Lettre 772 : Daniel de Larroque à Pierre Bayle

A Paris le 16 me [décembre 1690] [1]

Je vous suis fort obligé mon cher Monsieur des belles impressions que vous avez voulu donner de ma capacité dans une de vos lettres à Mr de... [2] Je vous en aurois plûtôt rendu grace si je n’avois pas été occupé à une mauvaise traduction que je viens de finir. Je souhaiterois que vous en eussiez moins dit afin que je n’eusse pas un si fort personnage à soûtenir. Comme Mr Jannisson vous a écrit il y a peu de jours [3] il vous aura aparemm[en]t appris ce que nous avons de nouveautez. Je ne say s’il vous aura parlé des nouveaux dialogues in 12° intitulez Le Monde de Descartes. L’auteur est sans doute jésuite ou du moins amy de leur société [4], l’esprit de Mr Arnaud, et les ouvrages du Pére Malbranche y sont fort louëz. Mr Arnaud y est comparé à l’ admiral de Châtillon qui estoit toujours en état d’attaquer quoy qu’incessamm[en]t défait. Il y a un vol[ume] 4 o d’ Histoire ecclésiastique de Mr Fleury [5] qui est sans contredit le moindre de tous ses ouvrages, soit pour le style, soit pour les choses. La Vie de Cromwell est sous la presse [6] et le Marc Antonin se vend [7]. Le mary et la femme ont eu part à l’ouvrage et ils parlent à ce qu’on m’a dit en plurier, c’est ce qu’on appelle en stile de médailles conjugata. Je ne say si vous voyez les folies mensaires du Noble [8]. Mr de La Fontaine [9] a fait un opera intitulé Astrée et Celadon [10] on le jouera, mais je croy devers* le printems, les pastoralles n’estant pas à present de saison. Le dernier vol[ume] de s[aint] Aug[ustin] va paroître à ce que / me dit hier Dom Placide [11]. On promet à lundy la 1 ere representation de Brutus de Mad[ame] Bernard [12], on en parle avec beaucoup d’éloge. C’est encore Préchac qui a fait novissime la Lettre du grand seigneur au prince d’Orange [13]. Mr Galand [14] interpréte du Roy és langues orient[ales] traduit de l’arabe la Vie des empereurs turcs [15]. Mr Vaillant va donner une ample introduction aux médailles, et outre cela Cilicia numnis illustrata [16]. Le Dict[ionnaire] academ[ique] est enfin achevé, mais il ne paroît point encore [17]. Mr l’abbé Nicaise vous fait ses complim[en]ts. Mr Ménage vous aura aparemm[en]t fait ses condoléances sur la perte du pauvre Menedemus [18]. Je ne conçoy pas pourquoy pareils paquets se perdent. Mes complim[en]ts je vous prie à Mr Leers.

Je suis tout à vous.

Mr Toynard vous prie qu’en cas que ses notes sur Lactance se rimpriment en Hollande [19] on mette à la p[age] 73 lin[ea] 8 au lieu de novembri on mette octobri.

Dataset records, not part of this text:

(* ===== verification/World.v ===== *)
(** * The cluster and the effects of a controller

    The API server is an arbitrary state with one transition per request (the
    class [Cluster]); a controller's run is a computation over a [World] that
    holds it, the log of the requests sent, and the process-wide cache of
    server-side applies.  The log is what the theorems about effects speak of. *)
From S2P Require Import Prelude Value K8s Types.
From stdpp Require Import options.

(** ** Requests *)
Record DeleteOptions := {
  (** [Preconditions.UID] *)
  do_UID : option string;
  do_PropagationPolicy : option string;
}.
Inductive PatchType := ApplyPatchType | JSONPatchType.
#[global] Instance PatchType_eq_dec : EqDecision PatchType.
Proof. solve_decision. Defined.
Record PatchOptions := {
  po_FieldManager : string;
  po_Force : option bool;
  po_DryRun : bool;
}.

(** The calls of the dynamic client, on a resource and a namespace. *)
Inductive dyn_req :=
  | DynGet (gvr : GroupVersionResource) (ns name : string)
  | DynCreate (gvr : GroupVersionResource) (ns : string) (obj : object)
  | DynUpdate (gvr : GroupVersionResource) (ns : string) (obj : object)
  | DynUpdateStatus (gvr : GroupVersionResource) (ns : string) (obj : object)
  | DynDelete (gvr : GroupVersionResource) (ns name : string) (opts : DeleteOptions)
  | DynPatch (gvr : GroupVersionResource) (ns name : string) (pt : PatchType) (data : string)
      (opts : PatchOptions).

(** The calls of the typed client of controller revisions. *)
Inductive rev_req :=
  | RevGet (ns name : string)
  | RevCreate (ns : string) (r : ControllerRevision)
  | RevUpdate (ns : string) (r : ControllerRevision)
  | RevDelete (ns name : string) (opts : DeleteOptions).

(** The operations of a controller's work queue; delays are in nanoseconds. *)
Inductive queue_op :=
  | QueueAdd (key : string)
  | QueueAddAfter (key : string) (delay : Z)
  | QueueAddRateLimited (key : string)
  | QueueForget (key : string)
  | QueueDone (key : string).

Inductive event :=
  | EvDyn (r : dyn_req)
  | EvRev (r : rev_req)
  | EvQueue (op : queue_op)
  (** [eventRecorder.Eventf]: the reason and the message *)
  | EvEventf (reason message : string).

(** Requests that may change the server's state. *)
Definition is_write (e : event) : bool :=
  match e with
  | EvDyn (DynGet _ _ _) => false
  | EvDyn (DynPatch _ _ _ _ _ opts) => negb (po_DryRun opts)
  | EvDyn _ => true
  | EvRev (RevGet _ _) => false
  | EvRev _ => true
  | EvQueue _ => false
  | EvEventf _ _ => false
  end.

(** The server: what each request returns, and the state it leaves. *)
Class Cluster := {
  Srv : Type;
  dyn_call : dyn_req → Srv → (object + error) * Srv;
  rev_call : rev_req → Srv → (ControllerRevision + error) * Srv;
  (** [ctx.Err()] *)
  ctx_err : Srv → option error;
}.

(** An entry of the cache of server-side applies. *)
Record lastUpdate := {
  lu_hash : Z;
  lu_resourcegeneration : Z;
  lu_resourceversion : string;
  lu_uid : string;
}.
#[global] Instance lastUpdate_eq_dec : EqDecision lastUpdate.
Proof. solve_decision. Defined.

Section world.
Context {CL : Cluster}.

Record World := {
  w_srv : Srv;
  w_log : list event;
  w_lastUpdated : gmap string lastUpdate;
}.

Definition of_sum {A} (r : A + error) : res A :=
  match r with inl a => Ok a | inr e => Err e end.

Definition dyn (req : dyn_req) : M World object := λ w,
  let '(r, srv) := dyn_call req (w_srv w) in
  (of_sum r, {| w_srv := srv; w_log := w_log w ++ [EvDyn req]; w_lastUpdated := w_lastUpdated w |}).

Definition rev (req : rev_req) : M World ControllerRevision := λ w,
  let '(r, srv) := rev_call req (w_srv w) in
  (of_sum r, {| w_srv := srv; w_log := w_log w ++ [EvRev req]; w_lastUpdated := w_lastUpdated w |}).

(** An effect outside the API server. *)
Definition record_event (e : event) : M World unit :=
  modify (λ w, {| w_srv := w_srv w; w_log := w_log w ++ [e]; w_lastUpdated := w_lastUpdated w |}).
Definition enqueue (op : queue_op) : M World unit := record_event (EvQueue op).

(** [if err := ctx.Err(); err != nil { return err }] *)
Definition check_ctx : M World unit := λ w,
  match ctx_err (w_srv w) with Some e => (Err e, w) | None => (Ok (), w) end.
End world.
Arguments World {_}.

(** ** What a computation emits *)

(** A state with a log of requests in it. *)
Class HasLog (W : Type) := log_of : W → list event.
#[global] Instance World_log {CL : Cluster} : HasLog World := w_log.

Section emits.
Context {W : Type} {HL : HasLog W}.
Implicit Types P Q : event → Prop.

(** Every event [m] adds to the log satisfies [P], and the log only grows. *)
Definition emits P {A} (m : M W A) : Prop :=
  ∀ w, ∃ es, log_of (m w).2 = log_of w ++ es ∧ Forall P es.

Lemma emits_weaken P Q {A} (m : M W A) :
  emits P m → (∀ e, P e → Q e) → emits Q m.
Proof.
  intros Hm HPQ w. destruct (Hm w) as (es & Hes & HP). exists es. split; [done|].
  by eapply Forall_impl.
Qed.

Lemma emits_pure P {A} (m : M W A) : (∀ w, log_of (m w).2 = log_of w) → emits P m.
Proof. intros Hm w. exists []. by rewrite Hm, app_nil_r. Qed.

Lemma emits_ret P {A} (a : A) : emits P (mret a).
Proof. by apply emits_pure. Qed.
Lemma emits_lift P {A} (r : res A) : emits P (lift r).
Proof. by apply emits_pure. Qed.
Lemma emits_throw P {A} e : emits P (throw (A:=A) e).
Proof. by apply emits_pure. Qed.
Lemma emits_get P : emits P get_state.
Proof. by apply emits_pure. Qed.
Lemma emits_modify P f : (∀ w, log_of (f w) = log_of w) → emits P (modify f).
Proof. intros Hf. by apply emits_pure. Qed.

Lemma emits_bind P {A B} (m : M W A) (f : A → M W B) :
  emits P m → (∀ a, emits P (f a)) → emits P (m ≫= f).
Proof.
  intros Hm Hf w. destruct (Hm w) as (es & Hes & HP). unfold mbind, M_bind.
  destruct (m w) as [[a|e|s] w']; simpl in *; [|by eauto..].
  destruct (Hf a w') as (es' & Hes' & HP'). exists (es ++ es'). rewrite Hes', Hes.
  rewrite app_assoc. split; [done|]. by apply Forall_app.
Qed.

(** What follows may rely on what [m] returned. *)
Lemma emits_bind_Ok P {A B} (m : M W A) (f : A → M W B) :
  emits P m → (∀ a w w', m w = (Ok a, w') → emits P (f a)) → emits P (m ≫= f).
Proof.
  intros Hm Hf w. destruct (Hm w) as (es & Hes & HP). unfold mbind, M_bind.
  destruct (m w) as [[a|e|s] w'] eqn:Hw; simpl in *; [|by eauto..].
  destruct (Hf a w w' Hw w') as (es' & Hes' & HP'). exists (es ++ es'). rewrite Hes', Hes.
  rewrite app_assoc. split; [done|]. by apply Forall_app.
Qed.

Lemma emits_lift_bind P {A B} (r : res A) (f : A → M W B) :
  (∀ a, r = Ok a → emits P (f a)) → emits P (lift r ≫= f).
Proof.
  intros Hf w. unfold mbind, M_bind, lift. destruct r as [a|e|s]; [by apply Hf|by exists []; rewrite app_nil_r..].
Qed.

Lemma emits_try P {A} (m : M W A) : emits P m → emits P (try m).
Proof.
  intros Hm w. destruct (Hm w) as (es & Hes & HP). unfold try.
  destruct (m w) as [[a|e|s] w']; simpl in *; eauto.
Qed.

Lemma emits_wrap P {A} msg (m : M W A) : emits P m → emits P (wrap_errM msg m).
Proof.
  intros Hm w. destruct (Hm w) as (es & Hes & HP). unfold wrap_errM.
  destruct (m w) as [r w']; simpl in *; eauto.
Qed.

Lemma emits_foldlM P {A B} (f : A → B → M W A) a l :
  (∀ a b, b ∈ l → emits P (f a b)) → emits P (foldlM f a l).
Proof.
  revert a. induction l as [|b l IH]; intros a Hf; simpl; [apply emits_ret|].
  apply emits_bind; [apply Hf; set_solver|]. intros a'. apply IH. set_solver.
Qed.

Lemma emits_collect P {A} (f : A → M W unit) l :
  (∀ a, a ∈ l → emits P (f a)) → emits P (collect f l).
Proof.
  intros Hf. apply emits_foldlM. intros errs a Ha.
  apply emits_bind; [by apply emits_try, Hf|]. intros r. apply emits_ret.
Qed.

(** [m] appends exactly [es] to the log, and does not panic. *)
Definition sends {A} (m : M W A) (es : list event) : Prop :=
  ∀ w, log_of (m w).2 = log_of w ++ es ∧ ∀ s, (m w).1 ≠ Panic s.

Lemma sends_nil {A} (m : M W A) :
  (∀ w, log_of (m w).2 = log_of w) → (∀ w s, (m w).1 ≠ Panic s) → sends m [].
Proof. intros H1 H2 w. by rewrite H1, app_nil_r. Qed.

Lemma sends_bind {A B} (m : M W A) (f : A → M W B) es :
  sends m es → (∀ a, sends (f a) []) → sends (m ≫= f) es.
Proof.
  intros Hm Hf w. destruct (Hm w) as [Hlog Hp]. unfold mbind, M_bind.
  destruct (m w) as [[a|e|s] w1]; simpl in *; [|by eauto|by destruct (Hp s)].
  destruct (Hf a w1) as [Hlog' Hp']. by rewrite Hlog', Hlog, app_nil_r.
Qed.

Lemma sends_try_bind {A B} (m : M W A) (f : A + error → M W B) es :
  sends m es → (∀ r, sends (f r) []) → sends (try m ≫= f) es.
Proof.
  intros Hm Hf. apply sends_bind; [|done]. intros w. destruct (Hm w) as [Hlog Hp]. unfold try.
  destruct (m w) as [[a|e|s] w1]; simpl in *; [done|done|by destruct (Hp s)].
Qed.

(** A computation that never fails, followed by another. *)
Lemma sends_seq {A B} (m : M W A) (f : A → M W B) es es' :
  sends m es → (∀ w, is_Ok (m w).1 = true) → (∀ a, sends (f a) es') → sends (m ≫= f) (es ++ es').
Proof.
  intros Hm Hok Hf w. destruct (Hm w) as [Hlog _]. specialize (Hok w). unfold mbind, M_bind.
  destruct (m w) as [[a|e|s] w1]; simpl in *; [|done..].
  destruct (Hf a w1) as [Hlog' Hp']. by rewrite Hlog', Hlog, app_assoc.
Qed.

Lemma collect_sends {A} (f : A → M W unit) (g : A → list event) l :
  (∀ a, sends (f a) (g a)) → sends (collect f l) (concat (g <$> l)).
Proof.
  intros Hf. unfold collect.
  match goal with |- sends (foldlM ?step [] l) _ =>
    enough (∀ errs, sends (foldlM step errs l) (concat (g <$> l))) by done end.
  induction l as [|a l IH]; intros errs; simpl; [by apply sends_nil|].
  apply sends_seq; [|intros w|intros errs'; apply IH].
  - apply sends_try_bind; [apply Hf|]. intros r. by apply sends_nil.
  - destruct (Hf a w) as [_ Hp]. unfold try, mbind, M_bind.
    destruct (f a w) as [[u|e|s] w1]; [done|done|by destruct (Hp s)].
Qed.
End emits.

(** ** What a computation attempts *)
Section attempts.
Context {W : Type} {HL : HasLog W}.

(** [m] sends the events of [es] one after the other until one fails: all of
    them if it succeeds, and then with a result as [Q] says. *)
Definition attempts {A} (m : M W A) (es : list event) (Q : A → Prop) : Prop :=
  ∀ w, ∃ es', log_of (m w).2 = log_of w ++ es' ∧ es' `prefix_of` es ∧
    ∀ a, (m w).1 = Ok a → es' = es ∧ Q a.

Lemma attempts_ret {A} (a : A) (Q : A → Prop) : Q a → attempts (mret a) [] Q.
Proof. intros HQ w. exists []. rewrite app_nil_r. split_and!; [done..|]. by intros ? [= <-]. Qed.

Lemma attempts_weaken {A} (m : M W A) es (Q R : A → Prop) :
  attempts m es Q → (∀ a, Q a → R a) → attempts m es R.
Proof.
  intros Hm HQR w. destruct (Hm w) as (es' & Hlog & Hpre & Hok). exists es'. split_and!; [done..|].
  intros a Ha. destruct (Hok a Ha) as [-> ?]. auto.
Qed.

Lemma attempts_bind {A B} (m : M W A) (f : A → M W B) es es' Q R :
  attempts m es Q → (∀ a, Q a → attempts (f a) es' R) → attempts (m ≫= f) (es ++ es') R.
Proof.
  intros Hm Hf w. destruct (Hm w) as (e1 & Hlog & Hpre & Hok). unfold mbind, M_bind.
  destruct (m w) as [[a|e|s] w1]; simpl in *.
  - destruct (Hok a eq_refl) as [-> HQ]. destruct (Hf a HQ w1) as (e2 & Hlog' & Hpre' & Hok').
    exists (es ++ e2). rewrite Hlog', Hlog, app_assoc. split_and!; [done|by apply prefix_app|].
    intros b Hb. destruct (Hok' b Hb) as [-> ?]. done.
  - exists e1. split_and!; [done|by apply prefix_app_r|done].
  - exists e1. split_and!; [done|by apply prefix_app_r|done].
Qed.

Lemma attempts_wrap {A} msg (m : M W A) es Q : attempts m es Q → attempts (wrap_errM msg m) es Q.
Proof.
  intros Hm w. destruct (Hm w) as (e1 & Hlog & Hpre & Hok). unfold wrap_errM.
  destruct (m w) as [[a|e|s] w1]; simpl in *; exists e1; split_and!; [done|done|done| | | | | |]; done.
Qed.

Lemma attempts_foldlM {A B} (step : A → B → M W A) (f : A → B → A) (g : B → list event) a l :
  (∀ a b, attempts (step a b) (g b) (λ a', a' = f a b)) →
  attempts (foldlM step a l) (l ≫= g) (λ a', a' = foldl f a l).
Proof.
  intros Hstep. revert a. induction l as [|b l IH]; intros a; simpl; [by apply attempts_ret|].
  eapply attempts_bind; [apply Hstep|]. intros a' ->. apply IH.
Qed.
End attempts.

(** [m] sends no request that may change the server. *)
Definition readonly {W} `{HasLog W} {A} (m : M W A) : Prop := emits (λ e, is_write e = false) m.

Section requests.
Context {CL : Cluster}.
Implicit Types P : event → Prop.

Lemma emits_check_ctx P : emits P check_ctx.
Proof. apply emits_pure. intros w. unfold check_ctx. by case_match. Qed.

Lemma emits_dyn P req : P (EvDyn req) → emits P (dyn req).
Proof.
  intros HP w. unfold dyn. destruct (dyn_call _ _) as [r s]. simpl.
  exists [EvDyn req]. split; [done|]. by constructor.
Qed.

Lemma emits_rev P req : P (EvRev req) → emits P (rev req).
Proof.
  intros HP w. unfold rev. destruct (rev_call _ _) as [r s]. simpl.
  exists [EvRev req]. split; [done|]. by constructor.
Qed.

Lemma attempts_rev req : attempts (rev req) [EvRev req] (λ _, True).
Proof.
  intros w. unfold rev. destruct (rev_call _ _) as [r s]. simpl.
  exists [EvRev req]. split_and!; [done|done|]. done.
Qed.

Lemma emits_record_event P e : P e → emits P (record_event e).
Proof. intros HP w. exists [e]. split; [done|]. by constructor. Qed.

Lemma emits_enqueue P op : P (EvQueue op) → emits P (enqueue op).
Proof. apply emits_record_event. Qed.

Lemma sends_dyn req : sends (dyn req) [EvDyn req].
Proof.
  intros w. unfold dyn. destruct (dyn_call _ _) as [r srv]. simpl. split; [done|]. by destruct r.
Qed.
End requests.


#[export] Hint Resolve emits_ret emits_lift emits_throw emits_get emits_check_ctx emits_try
  emits_wrap emits_bind emits_dyn emits_rev : go.

(** Descend through the monad's combinators, splitting the code's tests. *)
Ltac emits_step :=
  match goal with
  | |- emits _ (mbind _ _) => apply emits_bind; [|intros ?]
  | |- emits _ (mret _) => apply emits_ret
  | |- emits _ (_ <$> _) => unfold fmap, M_fmap
  | |- emits _ (lift _) => apply emits_lift
  | |- emits _ (throw _) => apply emits_throw
  | |- emits _ get_state => apply emits_get
  | |- emits _ check_ctx => apply emits_check_ctx
  | |- emits _ (try _) => apply emits_try
  | |- emits _ (wrap_errM _ _) => apply emits_wrap
  | |- emits _ (dyn _) => apply emits_dyn
  | |- emits _ (rev _) => apply emits_rev
  | |- emits _ (record_event _) => apply emits_record_event
  | |- emits _ (enqueue _) => apply emits_enqueue
  | |- emits _ (collect _ _) => apply emits_collect; intros ??
  | |- emits _ (foldlM _ _ _) => apply emits_foldlM; intros ???
  | |- emits _ (let '(_, _) := ?p in _) => destruct p
  | |- emits _ ((match ?p with (_, _) => _ end) _) => destruct p
  | |- emits _ (match ?x with _ => _ end) => destruct x eqn:?
  end.
Ltac emits_auto := repeat (emits_step; cbn beta iota zeta).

C’est le Pére Daniel, jesuite de Rouen qui est l’autheur du Monde de Descartes [20], l’ouvrage a esté poly à Paris par la P[ère] Bouhours et autres. Il y a trois ans qu’ils pourchassoient le privilége

Il y a une Hist[oire] du Concil[e] de Nicée avec des notes le tout en françois composé par une société de / prêtres gascons [21] qui n’écrivent pas mal

Mr Baluze [22] fait imprimer in 4 o les Vies des papes qui ont tenu leur siége à Avignon [23][.] Depuis ma lettre écrite Mr Ménage a reçu son [H]eautontymorumenos [24] par le moien de Mr Janisson, le vôtre a esté perdu, il vous fait ses complim[en]ts et vous prie de ne luy en plus envoyer.

Mr Pinson [25] m’a fort chargé de vous rassurer de ses respects Mr de Racine [26] vient d’être fait gentilhomme ordinaire de chez le Roy [27], cette charge qui est de 4000 lt luy a esté donnée

Mr Ménage vient de faire imprimer des vers latins intitulez Divæ Mnemosynæ gratiarum actio. Ils pouroient luy servir d’apolog[ie] s’il estoit accusé comme Sophocles [28]. Le Diction[naire] de Furet[ière] in 4 o en trois gros vol[umes] [29] vaut 20 lt, je croy vous avoir mandé* douze •

Mes tres humbles respects à toute la famille de Mr Paets [30].

 

A Monsieur / Monsieur Bayle professeur en philosophie / et en histoire / A Roterdam •

Notes :

[1Cette lettre est datée du « 16 e » ; le millésime « 1691 » a été ajouté d’une autre main (voir note critique 1). E. Labrousse avait déduit que la lettre datait du 16 décembre 1690 du fait que Larroque mentionne la nomination de Racine comme gentilhomme du roi, survenue en décembre 1690 ; de plus, elle fait état de l’éloge par Larroque du Mnémosyne de Ménage, auquel il est fait allusion dans la lettre de Bayle à Ménage du 1 er janvier 1691 (Lettre 780). A ces indices, on peut ajouter l’annonce par Larroque de la première représentation du Brutus de Catherine Bernard « à lundy » ; or, cette représentation eut lieu, en effet, le 18 décembre 1690 au théâtre de la rue des Fossés Saint-Germain.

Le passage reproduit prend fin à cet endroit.